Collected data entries
(** ** Every policy makes a demand run of every set *)

(** The tags of the accesses of a trace that touch set [s]. *)
Definition set_stream (sets line_bytes : nat) (s : nat) (trace : list Z) : list Z :=
  (fun a => a .>> (log2_of (Z.of_nat line_bytes) + log2_of (Z.of_nat sets))) <$>
    filter (fun a => Z.to_nat ((a .>> log2_of (Z.of_nat line_bytes)) .& (Z.of_nat sets - 1)) = s) trace.

Definition sum_sets (sets : nat) (f : nat -> nat) : nat := sum_list (f <$> seq 0 sets).

Lemma sum_list_cons (f : nat -> nat) s l : sum_list (f <$> s :: l) = (f s + sum_list (f <$> l))%nat.
Proof. done. Qed.
Lemma sum_list_fmap_ext (f g : nat -> nat) l :
  (forall s, s ∈ l -> f s = g s) -> sum_list (f <$> l) = sum_list (g <$> l).
Proof. intros H. f_equal. apply list_fmap_ext. intros i s Hs. apply H. by eapply list_elem_of_lookup_2. Qed.

Lemma sum_sets_bump sets f i :
  (i < sets)%nat -> sum_sets sets (fun s => if decide (s = i) then S (f s) else f s) = S (sum_sets sets f).
Proof.
  unfold sum_sets. intros Hi. assert (i ∈ seq 0 sets) as Hin by (apply elem_of_seq; lia).
  pose proof (NoDup_seq 0 sets) as Hnd. induction (seq 0 sets) as [|s l IH]; [by apply not_elem_of_nil in Hin|].
  inversion Hnd as [|? ? Hs Hnd']; subst. rewrite !sum_list_cons. apply elem_of_cons in Hin as [<-|Hin].
  - rewrite decide_True by done. rewrite (sum_list_fmap_ext _ f); [done|].
    intros s Hs'. rewrite decide_False; [done|]. by intros ->.
  - rewrite decide_False by (by intros ->). rewrite IH by done. lia.
Qed.

Lemma sum_sets_le sets f g :
  (forall s, (s < sets)%nat -> (f s <= g s)%nat) -> (sum_sets sets f <= sum_sets sets g)%nat.
Proof.
  intros H. unfold sum_sets. assert (forall s, s ∈ seq 0 sets -> (f s <= g s)%nat) as H'.
  { intros s Hs. apply H. apply elem_of_seq in Hs. lia. }
  clear H. induction (seq 0 sets) as [|s l IH]; [done|]. rewrite !sum_list_cons.
  assert (f s <= g s)%nat by (apply H'; left). assert (sum_list (f <$> l) <= sum_list (g <$> l))%nat; [|lia].
  apply IH. intros x Hx. apply H'. by right.
Qed.

Section sweep.
Variables sets ways line_bytes : nat.
Hypothesis sets_pos : (0 < sets)%nat.
Hypothesis ways_pos : (0 < ways)%nat.

Record runtime_wf (c : RuntimeCache) : Prop := {
  rw_sets : sets_ c = Z.of_nat sets;
  rw_ways : ways_ c = Z.of_nat ways;
  rw_offset : offset_bits_ c = log2_of (Z.of_nat line_bytes);
  rw_tag : tag_shift_ c = log2_of (Z.of_nat line_bytes) + log2_of (Z.of_nat sets);
  rw_lines : length (lines_ c) = sets;
  rw_len : Forall (fun s => length s = ways) (lines_ c);
  rw_nodup : Forall set_nodup (lines_ c);
}.

Lemma runtime_new_wf p : runtime_wf (runtime_set_policy p (runtime_new sets ways line_bytes)).
Proof.
  split; [done..| | |]; simpl; [apply length_replicate|apply Forall_replicate, length_replicate|].
  apply Forall_replicate. intros i j li lj [-> _]%lookup_replicate_1 _ Hv. done.
Qed.

Lemma scan_ways_lt better s : (scan_ways better ways s < ways)%nat.
Proof.
  unfold scan_ways. assert (forall l v, (v < ways)%nat -> Forall (fun w => (w < ways)%nat) l ->
    (foldl (fun victim w => if better (ln_lru_time (s !!! w)) (ln_lru_time (s !!! victim)) then w else victim) v l
       < ways)%nat) as H.
  { intros l. induction l as [|w l IH]; intros v Hv Hl; [done|]. simpl. inversion Hl; subst.
    apply IH; [by case_match|done]. }
  apply H; [done|]. apply list.Forall_forall. intros w Hw%elem_of_seq. lia.
Qed.

Lemma runtime_victim_spec c s :
  runtime_wf c -> length s = ways -> let v := (runtime_victim c s).1 in
  (v < ways)%nat /\ (ln_valid (s !!! v) = true -> Forall (fun l => ln_valid l = true) s).
Proof.
  intros Hc Hs. unfold runtime_victim. destruct (find_invalid s) as [[w l]|] eqn:E.
  - apply list_find_Some in E as (Hw & Hv & _). simpl. split; [rewrite <-Hs; by eapply lookup_lt_Some|].
    rewrite (list_lookup_total_correct _ _ _ Hw). congruence.
  - apply find_invalid_None in E. rewrite (rw_ways c Hc), Nat2Z.id.
    destruct (rpolicy_ c); simpl; (split; [|done]); [|apply scan_ways_lt..].
    pose proof (Z.mod_pos_bound (lfsr_ c) (Z.of_nat ways)). lia.
Qed.
(** [Some allowed] when entry [i] decides the access. *)
Definition pmp_entry (c : CSR_File) (paddr access_size : Z) (is_write is_exec : bool) (i : Z) :
    option bool :=
  let cfg := pmp_cfg c i in
  let a := pmp_a cfg in
  if a =? 0 then None else
  let '(base, top) := pmp_range c i a in
  if (paddr <? top) && ((top =? UINT64_MAX) || (base <? u64 (paddr + access_size))) &&
     (base <=? paddr)
  then
    let locked := Z.testbit cfg 7 in
    Some (if (priv c =? PRIV_M) && negb locked then true
          else if is_exec then Z.testbit cfg 2
          else if is_write then Z.testbit cfg 1
          else Z.testbit cfg 0)
  else None.

Definition pmp_indices : list Z := [0;1;2;3;4;5;6;7;8;9;10;11;12;13;14;15].

Fixpoint pmp_scan (c : CSR_File) (paddr access_size : Z) (is_write is_exec : bool)
    (l : list Z) : bool :=
  match l with
  | [] => priv c =? PRIV_M
  | i :: l => match pmp_entry c paddr access_size is_write is_exec i with
              | Some b => b
              | None => pmp_scan c paddr access_size is_write is_exec l
              end
  end.

Definition pmp_check (paddr access_size : Z) (is_write is_exec : bool) (c : CSR_File) : bool :=
  let any_active := existsb (fun i => negb (pmp_a (pmp_cfg c i) =? 0)) pmp_indices in
  if negb any_active then true
  else pmp_scan c paddr access_size is_write is_exec pmp_indices.

Definition mret (c : CSR_File) : Z * CSR_File :=
  let ms := copy_bit MSTATUS_MPIE MSTATUS_MIE (mstatus c) in
  let ms := ms .| MSTATUS_MPIE in
  let new_priv := (ms .& MSTATUS_MPP) .>> 11 in
  (mepc c, { c with mstatus := ms .&~ MSTATUS_MPP; priv := new_priv }).

Definition sret (c : CSR_File) : Z * CSR_File :=
  let ms := copy_bit MSTATUS_SPIE MSTATUS_SIE (mstatus c) in
  let ms := ms .| MSTATUS_SPIE in
  let new_priv := if negb ((ms .& MSTATUS_SPP) =? 0) then PRIV_S else PRIV_U in
  (sepc c, { c with mstatus := ms .&~ MSTATUS_SPP; priv := new_priv }).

## WHAT IS EXPECTED
Every record shown above should be given back exactly.

## RESULT OF THIS TASK
(** ** Every policy makes a demand run of every set *)

(** The tags of the accesses of a trace that touch set [s]. *)
Definition set_stream (sets line_bytes : nat) (s : nat) (trace : list Z) : list Z :=
  (fun a => a .>> (log2_of (Z.of_nat line_bytes) + log2_of (Z.of_nat sets))) <$>
    filter (fun a => Z.to_nat ((a .>> log2_of (Z.of_nat line_bytes)) .& (Z.of_nat sets - 1)) = s) trace.

Definition sum_sets (sets : nat) (f : nat -> nat) : nat := sum_list (f <$> seq 0 sets).

Lemma sum_list_cons (f : nat -> nat) s l : sum_list (f <$> s :: l) = (f s + sum_list (f <$> l))%nat.
Proof. done. Qed.
Lemma sum_list_fmap_ext (f g : nat -> nat) l :
  (forall s, s ∈ l -> f s = g s) -> sum_list (f <$> l) = sum_list (g <$> l).
Proof. intros H. f_equal. apply list_fmap_ext. intros i s Hs. apply H. by eapply list_elem_of_lookup_2. Qed.

Lemma sum_sets_bump sets f i :
  (i < sets)%nat -> sum_sets sets (fun s => if decide (s = i) then S (f s) else f s) = S (sum_sets sets f).
Proof.
  unfold sum_sets. intros Hi. assert (i ∈ seq 0 sets) as Hin by (apply elem_of_seq; lia).
  pose proof (NoDup_seq 0 sets) as Hnd. induction (seq 0 sets) as [|s l IH]; [by apply not_elem_of_nil in Hin|].
  inversion Hnd as [|? ? Hs Hnd']; subst. rewrite !sum_list_cons. apply elem_of_cons in Hin as [<-|Hin].
  - rewrite decide_True by done. rewrite (sum_list_fmap_ext _ f); [done|].
    intros s Hs'. rewrite decide_False; [done|]. by intros ->.
  - rewrite decide_False by (by intros ->). rewrite IH by done. lia.
Qed.

Lemma sum_sets_le sets f g :
  (forall s, (s < sets)%nat -> (f s <= g s)%nat) -> (sum_sets sets f <= sum_sets sets g)%nat.
Proof.
  intros H. unfold sum_sets. assert (forall s, s ∈ seq 0 sets -> (f s <= g s)%nat) as H'.
  { intros s Hs. apply H. apply elem_of_seq in Hs. lia. }
  clear H. induction (seq 0 sets) as [|s l IH]; [done|]. rewrite !sum_list_cons.
  assert (f s <= g s)%nat by (apply H'; left). assert (sum_list (f <$> l) <= sum_list (g <$> l))%nat; [|lia].
  apply IH. intros x Hx. apply H'. by right.
Qed.

Section sweep.
Variables sets ways line_bytes : nat.
Hypothesis sets_pos : (0 < sets)%nat.
Hypothesis ways_pos : (0 < ways)%nat.

Record runtime_wf (c : RuntimeCache) : Prop := {
  rw_sets : sets_ c = Z.of_nat sets;
  rw_ways : ways_ c = Z.of_nat ways;
  rw_offset : offset_bits_ c = log2_of (Z.of_nat line_bytes);
  rw_tag : tag_shift_ c = log2_of (Z.of_nat line_bytes) + log2_of (Z.of_nat sets);
  rw_lines : length (lines_ c) = sets;
  rw_len : Forall (fun s => length s = ways) (lines_ c);
  rw_nodup : Forall set_nodup (lines_ c);
}.

Lemma runtime_new_wf p : runtime_wf (runtime_set_policy p (runtime_new sets ways line_bytes)).
Proof.
  split; [done..| | |]; simpl; [apply length_replicate|apply Forall_replicate, length_replicate|].
  apply Forall_replicate. intros i j li lj [-> _]%lookup_replicate_1 _ Hv. done.
Qed.

Lemma scan_ways_lt better s : (scan_ways better ways s < ways)%nat.
Proof.
  unfold scan_ways. assert (forall l v, (v < ways)%nat -> Forall (fun w => (w < ways)%nat) l ->
    (foldl (fun victim w => if better (ln_lru_time (s !!! w)) (ln_lru_time (s !!! victim)) then w else victim) v l
       < ways)%nat) as H.
  { intros l. induction l as [|w l IH]; intros v Hv Hl; [done|]. simpl. inversion Hl; subst.
    apply IH; [by case_match|done]. }
  apply H; [done|]. apply list.Forall_forall. intros w Hw%elem_of_seq. lia.
Qed.

Lemma runtime_victim_spec c s :
  runtime_wf c -> length s = ways -> let v := (runtime_victim c s).1 in
  (v < ways)%nat /\ (ln_valid (s !!! v) = true -> Forall (fun l => ln_valid l = true) s).
Proof.
  intros Hc Hs. unfold runtime_victim. destruct (find_invalid s) as [[w l]|] eqn:E.
  - apply list_find_Some in E as (Hw & Hv & _). simpl. split; [rewrite <-Hs; by eapply lookup_lt_Some|].
    rewrite (list_lookup_total_correct _ _ _ Hw). congruence.
  - apply find_invalid_None in E. rewrite (rw_ways c Hc), Nat2Z.id.
    destruct (rpolicy_ c); simpl; (split; [|done]); [|apply scan_ways_lt..].
    pose proof (Z.mod_pos_bound (lfsr_ c) (Z.of_nat ways)). lia.
Qed.
(** [Some allowed] when entry [i] decides the access. *)
Definition pmp_entry (c : CSR_File) (paddr access_size : Z) (is_write is_exec : bool) (i : Z) :
    option bool :=
  let cfg := pmp_cfg c i in
  let a := pmp_a cfg in
  if a =? 0 then None else
  let '(base, top) := pmp_range c i a in
  if (paddr <? top) && ((top =? UINT64_MAX) || (base <? u64 (paddr + access_size))) &&
     (base <=? paddr)
  then
    let locked := Z.testbit cfg 7 in
    Some (if (priv c =? PRIV_M) && negb locked then true
          else if is_exec then Z.testbit cfg 2
          else if is_write then Z.testbit cfg 1
          else Z.testbit cfg 0)
  else None.

Definition pmp_indices : list Z := [0;1;2;3;4;5;6;7;8;9;10;11;12;13;14;15].

Fixpoint pmp_scan (c : CSR_File) (paddr access_size : Z) (is_write is_exec : bool)
    (l : list Z) : bool :=
  match l with
  | [] => priv c =? PRIV_M
  | i :: l => match pmp_entry c paddr access_size is_write is_exec i with
              | Some b => b
              | None => pmp_scan c paddr access_size is_write is_exec l
              end
  end.

Definition pmp_check (paddr access_size : Z) (is_write is_exec : bool) (c : CSR_File) : bool :=
  let any_active := existsb (fun i => negb (pmp_a (pmp_cfg c i) =? 0)) pmp_indices in
  if negb any_active then true
  else pmp_scan c paddr access_size is_write is_exec pmp_indices.

Definition mret (c : CSR_File) : Z * CSR_File :=
  let ms := copy_bit MSTATUS_MPIE MSTATUS_MIE (mstatus c) in
  let ms := ms .| MSTATUS_MPIE in
  let new_priv := (ms .& MSTATUS_MPP) .>> 11 in
  (mepc c, { c with mstatus := ms .&~ MSTATUS_MPP; priv := new_priv }).

Definition sret (c : CSR_File) : Z * CSR_File :=
  let ms := copy_bit MSTATUS_SPIE MSTATUS_SIE (mstatus c) in
  let ms := ms .| MSTATUS_SPIE in
  let new_priv := if negb ((ms .& MSTATUS_SPP) =? 0) then PRIV_S else PRIV_U in
  (sepc c, { c with mstatus := ms .&~ MSTATUS_SPP; priv := new_priv }).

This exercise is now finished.